◆ **Your objective**
Word for word, restate the lines of the material below from its first line through the one containing "assert (le_val (le_bytes". Omit the rest.

◆ **Extracted information**
Lemma pad_spec (x t : Z) : 0 <= x < 2 ^ 254 -> is_u8 t -> let s := le_bytes 32 x in
  let h := wr s 31 (Z.lor (rd s 31) (Z.land t 0xc0)) in
  is_bytes h /\ length h = 32%nat /\ le_val h = x + 2 ^ 254 * (t / 64).
Proof.
  intros Hx Ht. cbv zeta. pose proof (is_bytes_le_bytes 32 x) as Hs. pose proof (length_le_bytes 32 x) as Ls.
  assert (le_val (le_bytes 32 x) = x) as Hv by (rewrite le_val_le_bytes; apply Z.mod_small; change (256 ^ Z.of_nat 32) with (2 ^ 256); lia).
  set (s := le_bytes 32 x) in *. clearbody s. destruct (last_byte s Ls) as (l & b & -> & Ll).
  apply Forall_app in Hs as [Bl Bb]. apply Forall_cons in Bb as [Bb _]. rewrite last_rd, last_wr by exact Ll. rewrite last_val in * by exact Ll.
  pose proof (le_val_range l Bl) as Hl. rewrite Ll in Hl. change (256 ^ Z.of_nat 31) with (2 ^ 248) in Hl.
  assert (0 <= b < 64) as Hb by (unfold is_u8 in Bb; lia). rewrite (pad_byte b t Hb Ht).
  split; [apply Forall_app; split; [exact Bl|constructor; [unfold is_u8 in *; zlia|constructor]]|]. split; [rewrite length_app, Ll; reflexivity|]. lia.
Qed.

(** The normalised and padded representative. *)
Lemma rev_bytes fy (y : fp) t : frep fy y -> is_u8 t ->
  let s := fe_tobytes (fe_ccopy fy (fe_neg fy) (fe_isodd (fe_mul_small fy 2))) in
  let h := wr s 31 (Z.lor (rd s 31) (Z.land t 0xc0)) in
  is_bytes h /\ length h = 32%nat /\ le_val h / 2 ^ 254 = t / 64 /\ e (le_val h mod 2 ^ 254) = positive y.
Proof.
  intros Fy Ht. cbv zeta. rewrite (frep_isodd _ _ (frep_double _ _ (frep_l _ _ Fy))).
  assert (frep (fe_ccopy fy (fe_neg fy) (parity (Zmod.mul y two))) (positive y)) as Fz.
  { assert (parity (Zmod.mul y two) = Z.b2z (parity (Zmod.mul y two) =? 1)) as -> by (pose proof (parity_range (Zmod.mul y two)); destruct (Z.eqb_spec (parity (Zmod.mul y two)) 1); cbn [Z.b2z]; lia).
    rewrite (frep_pick _ _ _ _ _ (frep_l _ _ Fy) (frep_l _ _ (frep_neg _ _ Fy))). unfold positive.
    destruct (parity (Zmod.mul y two) =? 1); cbn [Z.b2z Z.eqb]; [exact (frep_neg _ _ Fy)|exact Fy]. }
  rewrite (frep_tobytes _ _ Fz). pose proof (positive_range y) as Hr. destruct (pad_spec _ t Hr Ht) as (Bh & Lh & Vh).
  split; [exact Bh|]. split; [exact Lh|]. rewrite Vh. unfold is_u8 in Ht. split; [zlia|].
  rewrite <- (e_surj (positive y)) at 2. f_equal. set (x := Zmod.to_Z (positive y)) in *. clearbody x. zlia.
Qed.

◆ **Task result**
Lemma pad_spec (x t : Z) : 0 <= x < 2 ^ 254 -> is_u8 t -> let s := le_bytes 32 x in
  let h := wr s 31 (Z.lor (rd s 31) (Z.land t 0xc0)) in
  is_bytes h /\ length h = 32%nat /\ le_val h = x + 2 ^ 254 * (t / 64).
Proof.
  intros Hx Ht. cbv zeta. pose proof (is_bytes_le_bytes 32 x) as Hs. pose proof (length_le_bytes 32 x) as Ls.
  assert (le_val (le_bytes 32 x) = x) as Hv by (rewrite le_val_le_bytes; apply Z.mod_small; change (256 ^ Z.of_nat 32) with (2 ^ 256); lia).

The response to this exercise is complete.